DMD causes muscle weakness and loss, and eventual death triggered by frameshifting deletions in the DMD gene that lead to a lack of the protein dystrophin.
Current therapies in development trigger antisense oligonucleotide-mediated exon skipping, which restores the reading frame of the DMD gene and allows production of dystrophin. However, to date, only small amounts of dystrophin have been produced using this method.
As reported in Science Translational Medicine, Stanley Nelson (University of California, Los Angeles, USA) and team found that dantrolene promotes the activity of drugs that stimulate antisense oligonucleotide-mediated exon skipping allowing a much greater amount of dystrophin to be produced.

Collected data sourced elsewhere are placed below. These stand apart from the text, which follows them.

(** The requests of the smoke test, whose result is the [async] block's. *)
Definition smoke (show_secrets : bool) : Act unit :=
  let& _ := perform_all Commissioner_keep_alive in
  let& active := perform_all (get_active_dataset DatasetFlags.EMPTY) in
  print_dataset_summary "active_dataset" active show_secrets ;&
  let& pending := perform_all (get_pending_dataset DatasetFlags.EMPTY) in
  print_dataset_summary "pending_dataset" pending show_secrets.
Definition smoke_main (env : Env) (args : list bytes) (link : result Error unit) : Act unit :=
  let '(_, show_secrets) := show_secrets_requested env args in
  let& dataset_hex := expect (env_dataset env) DATASET_MESSAGE in
  let& text := expect (env_border_agent env) "MESHCOP_BORDER_AGENT must name the border agent (host:port, resolved over mDNS)" in
  let& _ := expect (SocketAddr_parse text) "MESHCOP_BORDER_AGENT must be host:port" in
  let& dataset := lift (Dataset_from_hex dataset_hex) in
  let& config := lift (CommissionerConfig_from_dataset (str_bytes "meshcop-smoke") dataset) in
  perform_all (connect config link) ;&
  let& smoke_result := attempt (smoke show_secrets) in
  let& resign_result := attempt (perform_all Commissioner_resign) in
  of_sum smoke_result ;&
  of_sum resign_result.

(** ** commissionerctl.rs *)

Definition require_mutation_gate (env : Env) (command : string) : result Error unit :=
  match env_mutate env with
  | Some _ => Ok tt
  | None =>
      Err (EInvalidState (if String.eqb command "petition" then "petition command requires MESHCOP_MUTATE_OK=1"
                          else "mutating command requires MESHCOP_MUTATE_OK=1"))
  end.
(** The text of [AddrParseError]. *)
Definition PARSE_ERROR : string := "invalid socket address syntax".
Definition border_agent_arg (env : Env) (arg : option bytes) : result Error SocketAddr :=
  let! raw := ok_or (match arg with Some a => Some a | None => env_border_agent env end)
                (EConfiguration "border-agent host:port argument or MESHCOP_BORDER_AGENT required") in
  ok_or (SocketAddr_parse raw) (EDataset ("invalid border-agent address `" +:+ string_of raw +:+ "`: " +:+ PARSE_ERROR)).
Definition config_from_env (env : Env) : Act CommissionerConfig :=
  let& dataset_hex := expect (env_dataset env) DATASET_MESSAGE in
  let& dataset := lift (Dataset_from_hex dataset_hex) in
  lift (CommissionerConfig_from_dataset (str_bytes "meshcop") dataset).

Definition commissionerctl_main (env : Env) (args : list bytes) (link : result Error unit) : Act unit :=
  let '(args, show_secrets) := show_secrets_requested env args in
  match args with
  | [] => exit 2
  | command :: args =>
      let arg := head args in
      if is_str command "decode-dataset" then
        let& hex := expect (match arg with Some a => Some a | None => env_dataset env end)
                      "dataset hex argument or ESP_MATTER_TEST_THREAD_DATASET_HEX required" in
        let& dataset := lift (Dataset_from_hex hex) in
        print_dataset_summary "dataset" dataset show_secrets
      else if is_str command "connect" then
        let& addr := lift (border_agent_arg env arg) in
        let& config := config_from_env env in
        let& _ := lift (connect_only config link) in
        println ("connected to " +:+ SocketAddr_display addr) ;&
        perform_all Commissioner_resign
      else if is_str command "petition" then
        let& _ := lift (require_mutation_gate env "petition") in
        let& _ := lift (border_agent_arg env arg) in
        let& config := config_from_env env in
        perform_all (connect config link) ;&
        let& session_id := perform_all Commissioner_session_id in
        let& resign_result := attempt (perform_all Commissioner_resign) in
        if_let session_id (fun session_id => println ("petition accepted session_id=0x" +:+ hex4 session_id)) ;&
        of_sum resign_result
      else if is_str command "get-active-dataset" then
        let& _ := lift (border_agent_arg env arg) in
        let& config := config_from_env env in
        let& _ := lift (connect_only config link) in
        let& dataset_result := attempt (perform_all (get_active_dataset DatasetFlags.EMPTY)) in
        let& resign_result := attempt (perform_all Commissioner_resign) in
        let& dataset := of_sum dataset_result in
        print_dataset_summary "active_dataset" dataset show_secrets ;&
        of_sum resign_result
      else exit 2
  end.

(** ** live_parity_probe.rs *)

Definition AGENT_MESSAGE : string := "border-agent host:port argument or MESHCOP_BORDER_AGENT required".
Definition ADDRESS_MESSAGE : string := "border-agent address must be host:port".
Definition border_agent_or_env (env : Env) (args : list bytes) : Act SocketAddr :=
  let& text := expect (match args with arg :: _ => Some arg | [] => env_border_agent env end) AGENT_MESSAGE in
  expect (SocketAddr_parse text) ADDRESS_MESSAGE.

Definition result_code_label (code : ResultCode) : string :=
  match code with RcAccept => "Accept" | RcPending => "Pending" | RcReject => "Reject" end.

(** The end of both probes: the session is resigned however the probe ended. *)
Definition probe_outcome (probe_result : Error + unit) : string :=
  match probe_result with
  | inr _ => "== probe succeeded; resigning =="
  | inl err => "== probe failed (" +:+ string_of (Error_to_string err) +:+ "); resigning =="
  end.
Definition resigning (probe : Act unit) : Act unit :=
  let& probe_result := attempt probe in
  let& resign_result := attempt (perform_all Commissioner_resign) in
  println (probe_outcome probe_result) ;&
  of_sum probe_result ;&
  of_sum resign_result ;&
  println "== done ==".

Definition parity_probe (expected : Dataset) (show_secrets : bool) : Act unit :=
  let& petition := perform_all Commissioner_petition in
  println ("petition accepted: session_id=0x" +:+ hex4 (pr_session_id petition)) ;&
  if_let (pr_existing_commissioner_id petition) (fun existing =>
    println ("  (border agent reported existing commissioner: " +:+ string_of existing +:+ ")")) ;&
  let& keep_alive := perform_all Commissioner_keep_alive in
  println ("keep-alive: " +:+ result_code_label keep_alive) ;&
  let& live := perform_all (get_active_dataset DatasetFlags.ALL) in
  println "-- live active dataset --" ;&
  print_dataset_summary "active" live show_secrets ;&
  (if bool_decide (live = expected) then println "active dataset MATCHES the configured dataset"
   else println ("active dataset DIFFERS from the configured dataset (live tlvs=" +:+ dec (len (entries (tlvs live))) +:+
          ", configured tlvs=" +:+ dec (len (entries (tlvs expected))) +:+ ")")) ;&
  let& answer := attempt (perform_all (get_commissioner_dataset CommissionerDatasetFlags.ALL)) in
  match answer with
  | inr commissioner_dataset =>
      println "-- commissioner dataset (via UDP proxy to Leader ALOC) --" ;&
      print_dataset_summary "commissioner" commissioner_dataset show_secrets
  | inl err => println ("commissioner dataset read failed: " +:+ string_of (Error_to_string err))
  end.
Definition parity_probe_main (env : Env) (args : list bytes) (link : result Error unit) : Act unit :=
  let '(args, show_secrets) := show_secrets_requested env args in
  let& border_agent := border_agent_or_env env args in
  let& dataset_hex := expect (env_dataset env) DATASET_MESSAGE in
  let& expected := lift (Dataset_from_hex dataset_hex) in
  let& config := lift (CommissionerConfig_from_dataset (str_bytes "meshcop-probe") expected) in
  println ("== connecting to " +:+ SocketAddr_display border_agent +:+ " ==") ;&
  let& _ := lift (connect_only config link) in
  resigning (parity_probe expected show_secrets).

(** ** live_scan_diag_probe.rs *)

Definition EVENT_TIMEOUT : Z := seconds 20.
Definition CONFLICT_TIMEOUT : Z := seconds 8.
Definition SCAN_COUNT : Z := 1.
Definition SCAN_PERIOD_MS : Z := 500.
Definition SCAN_DURATION_MS : Z := 200.
Definition ANNOUNCE_COUNT : Z := 1.
Definition ANNOUNCE_PERIOD_MS : Z := 500.

Definition event_label (event : CommissionerEvent) : string :=
  match event with
  | EvKeepAliveResponse _ => "keep-alive response"
  | EvDatasetChanged => "dataset changed"
  | EvPanIdConflict _ _ _ => "PAN ID conflict"
  | EvEnergyReport _ _ _ => "energy report"
  | EvJoinerMessage _ _ _ => "joiner message"
  | EvDiagnosticAnswer _ _ => "diagnostic answer"
  | _ => "unhandled event"
  end.

(** The loop of [wait_for_event]: [tokio::time::timeout] looks at the stream
    first, so an event at the deadline itself is still heard. *)
Fixpoint wait_loop (matches : CommissionerEvent -> bool) (deadline now : Z) (stream : list (Z * option CommissionerEvent))
    : Script (Ears * (Error + option CommissionerEvent)) :=
  if deadline <=? now then End (mkEars now stream, inr None)
  else
    match stream with
    | [] => End (mkEars deadline [], inr None)
    | (t, next) :: rest =>
        let now' := Z.max now t in
        if deadline <? now' then End (mkEars deadline stream, inr None)
        else
          match next with
          | None => End (mkEars now' stream, inr None)
          | Some (EvSessionLost reason) => End (mkEars now' rest, inl (ESessionLost reason))
          | Some event =>
              if matches event then End (mkEars now' rest, inr (Some event))
              else Say ("  (other event: " +:+ event_label event +:+ ")") (wait_loop matches deadline now' rest)
          end
    end.
Definition wait_for_event (timeout : Z) (matches : CommissionerEvent -> bool) : Act (option CommissionerEvent) := fun e =>
  wait_loop matches (ear_clock e + timeout) (ear_clock e) (heard e).

(** [Debug] of the derived kind. *)
Definition bool_debug (b : bool) : string := if b then "true" else "false".
Definition ModeData_debug (mode : ModeData) : string :=
  "ModeData { rx_on_when_idle: " +:+ bool_debug (rx_on_when_idle mode) +:+ ", is_mtd: " +:+ bool_debug (is_mtd mode) +:+
  ", requires_full_network_data: " +:+ bool_debug (requires_full_network_data mode) +:+ " }".

Definition print_child (child : ChildTableEntry) : Act unit :=
  let& timeout := lift (timeout_seconds child) in
  println ("  child_id=" +:+ dec (child_id child) +:+ " timeout_s=" +:+ dec timeout +:+ " incoming_lq=" +:+ dec (child_incoming_link_quality child)).
Definition print_diag_summary (data : NetDiagData) (show_secrets : bool) : Act unit :=
  if_let (ext_mac_addr data) (fun ext_mac => println ("diag_ext_mac=" +:+ hex_encode ext_mac)) ;&
  if_let (mac_addr data) (fun rloc16 => println ("diag_rloc16=0x" +:+ hex4 rloc16)) ;&
  if_let (diag_mode data) (fun mode => println ("diag_mode=" +:+ ModeData_debug mode)) ;&
  if_let (leader_data data) (fun leader =>
    println ("diag_leader partition_id=0x" +:+ hex8 (partition_id leader) +:+ " weighting=" +:+ dec (weighting leader) +:+
      " data_version=" +:+ dec (data_version leader) +:+ " stable_data_version=" +:+ dec (stable_data_version leader) +:+
      " router_id=" +:+ dec (leader_router_id leader))) ;&
  if_let (route64 data) (fun route64 =>
    println ("diag_route64 id_sequence=" +:+ dec (route_id_sequence route64) +:+ " routers=" +:+ dec (len (route_data route64)))) ;&
  if_let (connectivity data) (fun connectivity =>
    println ("diag_connectivity parent_priority=" +:+ dec (parent_priority connectivity) +:+ " lq3=" +:+ dec (link_quality_3 connectivity) +:+
      " lq2=" +:+ dec (link_quality_2 connectivity) +:+ " lq1=" +:+ dec (link_quality_1 connectivity) +:+
      " leader_cost=" +:+ dec (leader_cost connectivity))) ;&
  if_let (addresses data) (fun addresses =>
    if show_secrets then for_each addresses (fun address => println ("diag_address=" +:+ ipv6_display address))
    else println ("diag_addresses=" +:+ dec (len addresses) +:+ " (redacted)")) ;&
  if_let (child_table data) (fun children =>
    println ("diag_child_table entries=" +:+ dec (len children)) ;& for_each children print_child) ;&
  if_let (network_data data) (fun network_data => println ("diag_network_data prefixes=" +:+ dec (len (prefixes network_data)))) ;&
  if_let (channel_pages data) (fun pages => println ("diag_channel_pages=" +:+ bytes_debug pages)).

Definition LEADER_ALOC_IID : bytes := [0x00; 0x00; 0x00; 0xff; 0xfe; 0x00; 0xfc; 0x00].
Definition leader_aloc_from_dataset (dataset : Dataset) : Act Ipv6Addr :=
  let& found := lift (Dataset_mesh_local_prefix dataset) in
  let& prefix := expect found "configured dataset must contain a mesh-local prefix" in
  act_ret (prefix ++ LEADER_ALOC_IID).
Definition page0_channel_mask (channel : Z) : Act Z := fun e =>
  if channel <=? 31 then End (e, inr (Z.shiftl 1 (31 - channel))) else Abort (inr "page-0 channels fit in a 32-bit mask"%string).
Definition redact_addr (addr : string) (show_secrets : bool) : string := if show_secrets then addr else "<redacted>".

Definition DIAG_FLAGS : Z :=
  fold_left Z.lor [diag_flags.MAC_ADDR; diag_flags.MODE; diag_flags.ROUTE64; diag_flags.LEADER_DATA; diag_flags.IPV6_ADDRESSES;
    diag_flags.CHILD_TABLE; diag_flags.CONNECTIVITY; diag_flags.NETWORK_DATA; diag_flags.CHANNEL_PAGES] diag_flags.EXT_MAC_ADDR.

Definition is_energy_report (event : CommissionerEvent) : bool := match event with EvEnergyReport _ _ _ => true | _ => false end.
Definition is_pan_id_conflict (event : CommissionerEvent) : bool := match event with EvPanIdConflict _ _ _ => true | _ => false end.
Definition is_diagnostic_answer (event : CommissionerEvent) : bool := match event with EvDiagnosticAnswer _ _ => true | _ => false end.
(** [unreachable!]. *)
Definition unreachable {A} : Act A := fun _ => Abort (inr "wait_for_event only returns matching events"%string).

"Dantrolene is such an attractive candidate to test in this disease as it's already approved, has been used safely in humans for decades and we won't have to go through the lengthy and costly drug development process," Nelson commented in a press statement.
"We were very pleased to find out that this drug seems to work synergistically with the drugs being tested now on boys with DMD."
The authors identified dantrolene as a potential candidate for enhancing oligonucleotide-mediated exon skipping through a small-molecule screen of existing drugs.
When tested in a mouse model of DMD, the animals showed significantly improved muscle function and produced greater amounts of dystrophin when treated with a combination of the exon-skipping drugs and dantrolene as opposed to the exon-skipping drugs alone.
The researchers plan to carry out longer-term studies in mice to confirm their findings and then to proceed to clinical trials.
"These findings highlight the value of combination therapies and the repurposing of [US Food and Drug Administration]-approved medications as powerful translational strategies," conclude the authors.